2. Zur Beschränkung des Versorgungsausgleichs wegen grober Unbilligkeit.

A. Problemstellung

Wie berechnet sich der Ehezeitanteil, wenn die ausgleichspflichtige Person bereits eine Altersrente aus der gesetzlichen Rentenversicherung bezieht, der wegen vorzeitigen Rentenbezugs ein geminderter Zugangsfaktor (§ 77 SGB VI) zugrunde liegt?

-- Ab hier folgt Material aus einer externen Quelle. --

(* ===== verification/FwData8126.v ===== *)
(** The firmware images of the RTL8126 family, byte for byte as the arrays of
    Firmware/rtl8126*.h. An array is cut into pieces and put together again. *)
From S2P Require Import Prelude.
From Stdlib Require Import Strings.Byte.

(** *** Firmware/rtl8126a-2.h: 29248 bytes *)

Definition rtl8126a_2_fw_0 : list byte := [
  x00; x00; x00; x00; x72; x74; x6c; x38; x31; x32; x36; x61;
  x2d; x32; x5f; x30; x2e; x30; x2e; x32; x20; x30; x32; x2f;
  x30; x31; x2f; x32; x34; x00; x00; x00; x00; x00; x00; x00;
  x70; x00; x00; x00; x72; x1c; x00; x00; xdf; x00; x72; x74;
  x6c; x38; x31; x32; x36; x61; x20; x72; x65; x76; x2e; x62;
  x20; x6d; x61; x63; x20; x61; x6e; x64; x20; x70; x68; x79;
  x20; x6d; x63; x75; x20; x66; x69; x72; x6d; x77; x61; x72;
  x65; x20; x70; x61; x74; x63; x68; x20; x63; x6f; x64; x65;
  x20; x32; x30; x3a; x35; x33; x3a; x32; x33; x00; x8d; x9b;
  x00; x00; x00; x00; x01; x00; x00; x40; xc2; x0f; x1f; x80;
  x00; x00; x28; x80; x00; x00; x08; x80; x00; x00; x0a; x80;
  x00; x00; x0c; x80; x00; x00; x0e; x80; x00; x00; x10; x80;
  x00; x00; x12; x80; x00; x00; x14; x80; x00; x00; x16; x80;
  x00; x00; x18; x80; x00; x00; x1a; x80; x00; x00; x1c; x80;
  x00; x00; x1e; x80; x00; x00; x20; x80; x00; x00; x22; x80;
  x00; x00; x24; x80; x00; x00; x26; x80; x03; x00; x00; xe0;
  x00; x00; x06; x80; x80; x0f; x1f; x80; x00; x00; x00; x40;
  x82; x0b; x1f; x80; x00; x00; x10; x00; x10; x00; x00; x10;
  x00; x00; x10; xc0; x80; x0b; x1f; x80; x00; x00; x00; x70;
  x01; x00; x00; xe0; x00; x00; x10; x00; x40; x00; x00; x20;
  x40; x00; x02; xa0; x64; x00; x00; x90; x00; x00; x05; x30;
  x43; x0a; x1f; x80; x23; x80; x13; x80; x00; x47; x14; x80;
  x2e; xb8; x13; x80; x01; x00; x14; x80; x82; x0b; x1f; x80;
  x90; x00; x10; x80; x43; x0a; x1f; x80; x16; xa0; x13; x80;
  x00; x00; x14; x80; x12; xa0; x13; x80; x00; x00; x14; x80;
  x14; xa0; x13; x80; x00; x18; x14; x80; x10; x80; x14; x80;
  x00; x18; x14; x80; x25; x80; x14; x80; x00; x18; x14; x80;
  x33; x80; x14; x80; x00; x18; x14; x80; x37; x80; x14; x80;
  x00; x18; x14; x80; x3c; x80; x14; x80; x00; x18; x14; x80;
  x44; x80; x14; x80; x00; x18; x14; x80; x54; x80; x14; x80;
  x00; x18; x14; x80; x59; x80; x14; x80; x04; xd5; x14; x80;
  xb5; xc9; x14; x80; x00; xd5; x14; x80; x07; xd7; x14; x80;
  x70; x40; x14; x80; x00; x18; x14; x80; x7a; x10; x14; x80;
  x04; xd5; x14; x80; x94; xc9; x14; x80; x00; xd5; x14; x80;
  x07; xd7; x14; x80; xd0; x60; x14; x80; x01; xd7; x14; x80;
  x2d; x25; x14; x80; x23; x80; x14; x80; x00; x18; x14; x80;
  x64; x10; x14; x80; x00; x18; x14; x80; x7a; x10; x14; x80;
  x00; x18; x14; x80; x52; x10; x14; x80; x04; xd5; x14; x80;
  xd0; xc9; x14; x80; x00; xd5; x14; x80; x07; xd7; x14; x80;
  xd0; x60; x14; x80; x01; xd7; x14; x80; x2d; x25; x14; x80;
  x31; x80; x14; x80; x00; x18; x14; x80; x71; x11; x14; x80;
  x00; x18; x14; x80; x87; x11; x14; x80; x00; x18; x14; x80;
  x6a; x11; x14; x80; xff; xc0; x14; x80; xff; xca; x14; x80;
  x00; x18; x14; x80; xd6; x00; x14; x80; x04; xd5; x14; x80;
  x01; xa0; x14; x80; x04; xd7; x14; x80; x00; x18; x14; x80;
  x8b; x12; x14; x80; x07; xd7; x14; x80; x05; x20; x14; x80;
  x42; x80; x14; x80; x5e; xd7; x14; x80; x00; x18; x14; x80;
  x7a; x13; x14; x80; x00; x18; x14; x80; xed; x13; x14; x80;
  xd0; x61; x14; x80; x01; xd7; x14; x80; xa5; x60; x14; x80;
  x04; xd5; x14; x80; xb2; xc9; x14; x80; x00; xd5; x14; x80;
  x04; xf0; x14; x80; x04; xd5; x14; x80; xb1; xc9; x14; x80;
  x00; xd5; x14; x80; x07; xd7; x14; x80; x70; x60; x14; x80;
  x00; x18; x14; x80; xa8; x10; x14; x80; x00; x18; x14; x80;
  xbd; x10; x14; x80; x00; xd5; x14; x80; x92; xc4; x14; x80;
  x01; xd5; x14; x80; x00; x18; x14; x80; xc1; x13; x14; x80;
  x80; xa9; x14; x80; x00; xd5; x14; x80; x00; x18; x14; x80;
  x3b; x14; x14; x80; x26; xa0; x13; x80; x3a; x14; x14; x80;
  x24; xa0; x13; x80; xc0; x13; x14; x80; x22; xa0; x13; x80;
  xbc; x10; x14; x80; x20; xa0; x13; x80; x79; x13; x14; x80;
  x06; xa0; x13; x80; x8a; x12; x14; x80; x04; xa0; x13; x80;
  xd5; x00; x14; x80; x02; xa0; x13; x80; x82; x11; x14; x80;
  x00; xa0; x13; x80; x75; x10; x14; x80; x08; xa0; x13; x80;
  x00; xff; x14; x80; x16; xa0; x13; x80; x10; x00; x14; x80;
  x12; xa0; x13; x80; x00; x00; x14; x80; x14; xa0; x13; x80;
  x00; x18; x14; x80; x10; x80; x14; x80; x00; x18; x14; x80;
  x15; x80; x14; x80; x00; x18; x14; x80; x1a; x80; x14; x80;
  x00; x18; x14; x80; x1e; x80; x14; x80; x00; x18; x14; x80;
  x27; x80; x14; x80; x00; x18; x14; x80; x27; x80; x14; x80;
  x00; x18; x14; x80; x27; x80; x14; x80; x00; x18; x14; x80;
  x27; x80; x14; x80; x0f; x0c; x14; x80; x05; x05; x14; x80;
  x01; xba; x14; x80; x00; x18; x14; x80; x5e; x01; x14; x80;
  x0f; x0c; x14; x80; x06; x05; x14; x80; x02; xba; x14; x80;
  x00; x18; x14; x80; x7c; x01; x14; x80; x10; x99; x14; x80;
  x03; x9a; x14; x80; x00; x18; x14; x80; xd4; x02; x14; x80;
  x80; x85; x14; x80; x90; xc0; x14; x80; x03; x9a; x14; x80;
  x00; x10; x14; x80; xc9; x02; x14; x80; x00; xd7; x14; x80;
  xa3; x5f; x14; x80; x00; x18; x14; x80; x67; x00; x14; x80;
  x8e; xa0; x13; x80; xff; xff; x14; x80; x8c; xa0; x13; x80;
  xff; xff; x14; x80; x8a; xa0; x13; x80; xff; xff; x14; x80;
  x88; xa0; x13; x80; xff; xff; x14; x80; x86; xa0; x13; x80;
  x8c; x01; x14; x80; x84; xa0; x13; x80; xd3; x02; x14; x80;
  x82; xa0; x13; x80; x7a; x01; x14; x80; x80; xa0; x13; x80;
  x5c; x01; x14; x80; x90; xa0; x13; x80; x0f; x00; x14; x80;
  x16; xa0; x13; x80; x20; x00; x14; x80; x12; xa0; x13; x80;
  x00; x00; x14; x80; x14; xa0; x13; x80; x00; x18; x14; x80;
  x10; x80; x14; x80; x00; x18; x14; x80; x23; x80; x14; x80;
  x00; x18; x14; x80; x13; x83; x14; x80; x00; x18; x14; x80;
  x1a; x83; x14; x80; x00; x18; x14; x80; x89; x84; x14; x80;
  x00; x18; x14; x80; xb9; x86; x14; x80; x00; x18; x14; x80;
  xc1; x86; x14; x80; x00; x18; x14; x80; xad; x87; x14; x80;
  x00; x10; x14; x80; x4e; x12; x14; x80; x08; x93; x14; x80;
  x01; xb2; x14; x80; x01; xb3; x14; x80; x01; xd7; x14; x80;
  xe0; x5f; x14; x80; xff; xd2; x14; x80; x02; xb3; x14; x80;
  x00; xd2; x14; x80; x01; xb2; x14; x80; x09; xb3; x14; x80;
  x01; xd7; x14; x80; xe0; x5f; x14; x80; xff; xd2; x14; x80;
  x02; xb3; x14; x80; x00; xd2; x14; x80; x00; x18; x14; x80;
  x25; x00; x14; x80; x06; xd7; x14; x80; x69; x60; x14; x80;
  x00; xd7; x14; x80; x21; x64; x14; x80; x0c; xd7; x14; x80;
  xab; x43; x14; x80; x0a; x80; x14; x80; x90; x81; x14; x80;
  x04; x82; x14; x80; x80; xa2; x14; x80; x06; x84; x14; x80;
  x03; x0c; x14; x80; x02; x15; x14; x80; x08; xa1; x14; x80;
  x03; x95; x14; x80; x03; x0c; x14; x80; x02; x15; x14; x80;
  x1f; x0c; x14; x80; x19; x0f; x14; x80; x03; x95; x14; x80;
  x00; x10; x14; x80; x75; x11; x14; x80; x0c; xd7; x14; x80;
  xb3; x5f; x14; x80; x03; x0c; x14; x80; x02; x15; x14; x80;
  x1f; x8f; x14; x80; x03; x95; x14; x80; x00; x10; x14; x80;
  x75; x11; x14; x80; x0c; xd7; x14; x80; x33; x7f; x14; x80;
  x00; x10; x14; x80; xbd; x11; x14; x80; x00; x18; x14; x80;
  xaa; x81; x14; x80; x10; x87; x14; x80; x01; xd7; x14; x80;
  xb1; x33; x14; x80; x51; x80; x14; x80; x01; xd7; x14; x80;
  xb5; x60; x14; x80; x06; xd7; x14; x80; x69; x60; x14; x80;
  x00; x18; x14; x80; x56; x80; x14; x80; x0a; xa0; x14; x80;
  x80; xa2; x14; x80; x04; xa4; x14; x80; x00; x18; x14; x80;
  xf3; x80; x14; x80; x73; xd1; x14; x80; x4d; xd0; x14; x80;
  x00; x10; x14; x80; x75; x11; x14; x80; x00; xd7; x14; x80;
  xb4; x5f; x14; x80; x73; xd1; x14; x80; x5d; xd0; x14; x80;
  x0d; xd1; x14; x80; x49; xd0; x14; x80; x00; x10; x14; x80;
  x75; x11; x14; x80; x00; xd7; x14; x80; xb4; x5f; x14; x80;
  x00; xd7; x14; x80; xf5; x64; x14; x80; x00; xd7; x14; x80;
  xe7; x5e; x14; x80; x20; xb9; x14; x80; x00; x10; x14; x80;
  x75; x11; x14; x80; x1f; xd7; x14; x80; xb4; x7f; x14; x80;
  x20; x99; x14; x80; x3c; xcb; x14; x80; x00; x10; x14; x80;
  x75; x11; x14; x80; x1f; xd7; x14; x80; x94; x7d; x14; x80;
  x45; x60; x14; x80; xfa; xff; x14; x80; x20; xb8; x14; x80;
  x00; x10; x14; x80; x75; x11; x14; x80; x1f; xd7; x14; x80;
  xa5; x7f; x14; x80; x20; x98; x14; x80; x3d; xcb; x14; x80;
  x00; x10; x14; x80; x75; x11; x14; x80; x00; xd7; x14; x80;
  xb5; x60; x14; x80; x1f; xd7; x14; x80; xb4; x7b; x14; x80;
  xb6; x61; x14; x80; xf8; xff; x14; x80; x80; xbb; x14; x80;
  x00; x10; x14; x80; x75; x11; x14; x80; x1f; xd7; x14; x80;
  xb4; x5f; x14; x80; x80; x9b; x14; x80; x00; xd7; x14; x80;
  xe7; x60; x14; x80; x3f; xcb; x14; x80; x00; x18; x14; x80;
  x94; x80; x14; x80; x3e; xcb; x14; x80; x00; x18; x14; x80;
  x0f; x81; x14; x80; x00; x18; x14; x80; xf3; x80; x14; x80;
  x03; x0c; x14; x80; x02; x15; x14; x80; x04; xae; x14; x80;
  x03; x95; x14; x80; x00; x00; x14; x80; x00; x00; x14; x80;
  x03; x0c; x14; x80; x02; x15; x14; x80; x04; x8e; x14; x80;
  x03; x95; x14; x80; x06; xd7; x14; x80; xfe; x65; x14; x80;
  x1f; x0c; x14; x80; x04; x0d; x14; x80; xc0; x8d; x14; x80;
  x00; x10; x14; x80; xbd; x11; x14; x80; x0c; xd7; x14; x80;
  x4b; x41; x14; x80; xc0; x0c; x14; x80; x40; x00; x14; x80;
  x03; x0c; x14; x80; x02; x01; x14; x80; xe0; x0c; x14; x80;
  xe0; x03; x14; x80; xce; xcc; x14; x80; x00; x18; x14; x80;
  xb7; x80; x14; x80; xc0; x0c; x14; x80; x40; x00; x14; x80;
  x03; x0c; x14; x80; x00; x01; x14; x80; xe0; x0c; x14; x80;
  x80; x03; x14; x80; x9c; xcc; x14; x80; x10; x87; x14; x80;
  x00; x10; x14; x80; x18; x11; x14; x80; x04; xa1; x14; x80;
  x00; x10; x14; x80; x2a; x11; x14; x80; x04; x81; x14; x80].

B. Inhalt und Gegenstand der Entscheidung

Der Ehemann hat während der Ehezeit eine vorzeitige Altersrente aus der gesetzlichen Rentenversicherung beantragt. Die Altersrente begann im Jahr 2007. Bei der Berechnung der Rente wurde ein geminderter Zugangsfaktor nach § 77 Abs. 2 SGB VI berücksichtigt, weil die Altersrente vor Erreichen der Regelaltersgrenze beansprucht worden ist.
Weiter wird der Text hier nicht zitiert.